State Key Laboratory of Drug Research, Shanghai Institute of Materia Medica, Chinese Academy of Sciences, 555 Zuchongzhi Road, Shanghai 201203, PR China; School of Pharmacy, University of Chinese Academy of Sciences, 19A Yuquan Road, Beijing 100049, PR China.

School of Chinese Materia Medica, Nanjing University of Chinese Medicine, 138 Xianlin Avenue, Nanjing 210023, PR China.

出版信息

Bioorg Med Chem. 2021 Feb 1;31:115953. doi: 10.1016/j.bmc.2020.115953. Epub 2020 Dec 16.

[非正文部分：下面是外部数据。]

(* ===== verification/Wire.v ===== *)
(** * The bytes of an answer (internal/handlers/response.go)

    The JSON value of every body, the text [json.NewEncoder(w).Encode] writes for
    it, and that this text is one JSON document, of the type of its route, whatever
    bytes the request, the configuration or the store contributed. *)

From stdpp Require Import base tactics option list gmap strings.
From Stdlib Require Import ZArith Lia.
From S2P Require Import Prelude GoStrings GoTime GoNet GoHttp Config Domain RdapModels GoJson GoJsonEncode RdapJson Rdap GoRegexp Store MemoryStore Service RdapTypes Handlers.
#[local] Open Scope Z_scope.

Module wire.
Import encoder rdapjson rdaptypes handlers.

(** ** Bodies *)

(** The value of a body; a text is not JSON. *)
Definition body_json (b : body) : option jany :=
  match b with
  | BHelp x => Some (help_json x)
  | BDomain x => Some (domain_json x)
  | BEntity x => Some (response_json (entity_fields false (rdap.er_Entity x))
                         (rdap.er_Conformance x) (rdap.er_Notices x))
  | BNameserver x => Some (response_json (nameserver_fields false (rdap.nr_Nameserver x))
                             (rdap.nr_Conformance x) (rdap.nr_Notices x))
  | BIPNetwork x => Some (response_json (network_fields entity_json false (rdap.ir_IPNetwork x))
                            (rdap.ir_Conformance x) (rdap.ir_Notices x))
  | BAutnum x => Some (response_json (autnum_fields (rdap.ar_Autnum x))
                         (rdap.ar_Conformance x) (rdap.ar_Notices x))
  | BDomains x => Some (search_json (rdap.ds_Conformance x) "domainSearchResults" domain_json
                          (rdap.DomainSearchResults x) (rdap.ds_Notices x) (rdap.ds_Mapping x))
  | BEntities x => Some (search_json (rdap.es_Conformance x) "entitySearchResults" entity_json
                           (rdap.EntitySearchResults x) (rdap.es_Notices x) (rdap.es_Mapping x))
  | BNameservers x => Some (search_json (rdap.nss_Conformance x) "nameserverSearchResults"
                              nameserver_json (rdap.NameserverSearchResults x) (rdap.nss_Notices x)
                              (rdap.nss_Mapping x))
  | BError x => Some (error_json x)
  | BText _ => None
  end.
(** The bytes written for a body. *)
Definition body_text (b : body) : string :=
  match b, body_json b with
  | BText s, _ => s
  | _, Some v => Encode v
  | _, None => ""
  end.

(** ** Specifications *)

(** The first member of an object with a name. *)
Definition member (name : string) (v : jany) : option jany :=
  match v with
  | JObj ms => snd <$> List.find (fun m => String.eqb m.1 name) ms
  | _ => None
  end.
(** The class of the answer of a route, and of an answer with its status. *)
Definition route_classes : list (string * class) :=
  [("/help", CHelp); ("/", CHelp); ("/domain/{domainName}", CDomain);
   ("/entity/{handle}", CEntityAnswer); ("/nameserver/{name}", CNameserverAnswer);
   ("/ip/*", CNetworkAnswer); ("/autnum/{asn}", CAutnumAnswer); ("/domains", CDomains);
   ("/entities", CEntities); ("/nameservers", CNameservers);
   ("/domains/reverse_search/entity", CReverse)].
Definition answer_class (pattern : string) (status : Z) : class :=
  if status =? 200 then
    from_option snd CError (List.find (fun r => String.eqb r.1 pattern) route_classes)
  else CError.
(** The nesting of the deepest answer: a search result with the card of the abuse
    contact of a registrar. *)
Definition max_depth : nat := 12.

(** A JSON document that announces RDAP level 0 and repeats an error status. *)
Definition rdap_document (status : Z) (text : string) : Prop :=
  exists v, json.parse text = Some v
  /\ (exists l, member "rdapConformance" v = Some (JArr (JStr "rdap_level_0" :: l)))
  /\ (status <> 200 -> member "errorCode" v = Some (JNum (Strconv.Itoa status))).

(** ** The types of the bodies *)

Lemma response_typed n o mo c ns k :
  members k = mo ++ conformance_req ++ notices_req ->
  has_members (4 + n) o mo -> head (rdap.conf_ids c) = Some "rdap_level_0" ->
  has_members (4 + n) (list_field "notices" notice_json ns) notices_req ->
  has (5 + n) (response_json o c ns) (TRef k).
Proof.
  intros Hk Ho Hc Hn. apply has_object. rewrite Hk. apply members_app; [done|].
  apply members_app; [|done]. by apply member_conformance, conformance_nonempty.
Qed.
Lemma search_typed {A} n c name (f : A -> jany) l url base opts ms k r mapped :
  members k = search_members name r mapped ->
  head (rdap.conf_ids c) = Some "rdap_level_0" -> (mapped = true -> ms <> []) ->
  Forall (fun x => has (3 + n) (f x) (TRef r)) l ->
  has (5 + n) (search_json c name f l (NewNoticesWithICANN url base opts) ms) (TRef k).
Proof.
  intros Hk Hc Hm Hl. apply has_object. rewrite Hk. unfold search_members.
  apply members_app; [by apply member_conformance, conformance_nonempty|].
  apply members_app; [by apply member_list|]. apply members_app; [apply notices_typed|].
  destruct mapped; [|fields]. apply member_list_req; [auto|].
  apply Forall_forall. intros m _. apply mapping_typed.
Qed.
Lemma error_typed n st title desc :
  st <> 0 -> title <> "" ->
  has (5 + n) (error_json (rdap.mkErrorResponse NewConformance st title [desc] [])) (TRef CError).
Proof.
  intros Hst Ht. apply has_object. unfold error_json, int_field, str_field. cbn.
  apply Z.eqb_neq in Hst. apply String.eqb_neq in Ht. rewrite Hst, Ht. cbn.
  repeat constructor; done.
Qed.

(** A handler whose answer is typed by a class when it succeeds. *)
Definition types (f : writer) (k : class) : Prop :=
  exists st b v, f = writeJSON st b /\ body_json b = Some v
  /\ has max_depth v (TRef (if st =? 200 then k else CError)).
Lemma types_error st title desc k :
  st <> 0 -> st <> 200 -> title <> "" -> types (writeError st st title desc) k.
Proof.
  intros H0 H2 Ht. apply Z.eqb_neq in H2. eexists st, _, _. split; [done|]. split; [done|].
  rewrite H2. by apply (error_typed 7).
Qed.
Lemma types_ok b v k :
  body_json b = Some v -> has max_depth v (TRef k) -> types (writeJSON 200 b) k.
Proof. intros Hb Hv. by exists 200, b, v. Qed.

(** Results of a search are mapped objects. *)
Lemma search_mapped {A B} (P : B -> Prop) (f : A -> B) (r : result (list A)) l :
  (forall a, P (f a)) -> (xs ← r; Ok (List.map f xs)) = Ok l -> Forall P l.
Proof. intros Hf. destruct r as [xs|]; [|done]. intros [= <-]. apply Forall_fmap, Forall_forall. auto. Qed.

#[local] Ltac errors := repeat case_match; try (by apply types_error).

Section routes.
Context `{UnicodeTables} `{Idna} (h : Handler).

Lemma exclusive_search_types {A} p1 p2 a m (s1 s2 : string -> Z -> string -> result (list A))
    respond (P : A -> Prop) k r :
  (forall v limit url l, s1 v limit url = Ok l -> Forall P l) ->
  (forall v limit url l, s2 v limit url = Ok l -> Forall P l) ->
  (forall url l, Forall P l -> types (writeJSON 200 (respond url l)) k) ->
  types (exclusive_search h p1 p2 a m s1 s2 respond r) k.
Proof. intros H1 H2 Hr. unfold exclusive_search. errors; eauto. Qed.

DOI:10.1016/j.bmc.2020.115953

PMID:33388655

Abstract

Prostate cancer (PC) is the most common malignancy in men worldwide. Here, two series of novel thiohydantoin derivatives of enzalutamide as potent androgen receptor (AR) antagonists were designed and synthesized. Among them, compound 31c was identified as an AR antagonist which is 2.3-fold more potent than enzalutamide. Molecular docking studies were performed to explain the improved potency of 31c at AR. In cell proliferation assays, 31c exhibited similar anti-proliferative activities with enzalutamide against hormone sensitive LNCaP cells and AR-overexpressing LNCaP/AR cells. These data indicate that 31c can be a good lead compound for further structure optimization for the treatment of prostate cancer.

摘要

前列腺癌（PC）是全球男性最常见的恶性肿瘤。在这里，我们设计并合成了两种新型的恩扎鲁胺硫代海因衍生物，它们都是有效的雄激素受体（AR）拮抗剂。其中，化合物 31c 被鉴定为一种 AR 拮抗剂，其对 AR 的抑制活性比恩扎鲁胺强 2.3 倍。通过分子对接研究解释了 31c 在 AR 上增强活性的原因。在细胞增殖实验中，31c 对激素敏感的 LNCaP 细胞和 AR 过表达的 LNCaP/AR 细胞的增殖抑制活性与恩扎鲁胺相似。这些数据表明，31c 可以作为一个良好的先导化合物，进一步进行结构优化，用于治疗前列腺癌。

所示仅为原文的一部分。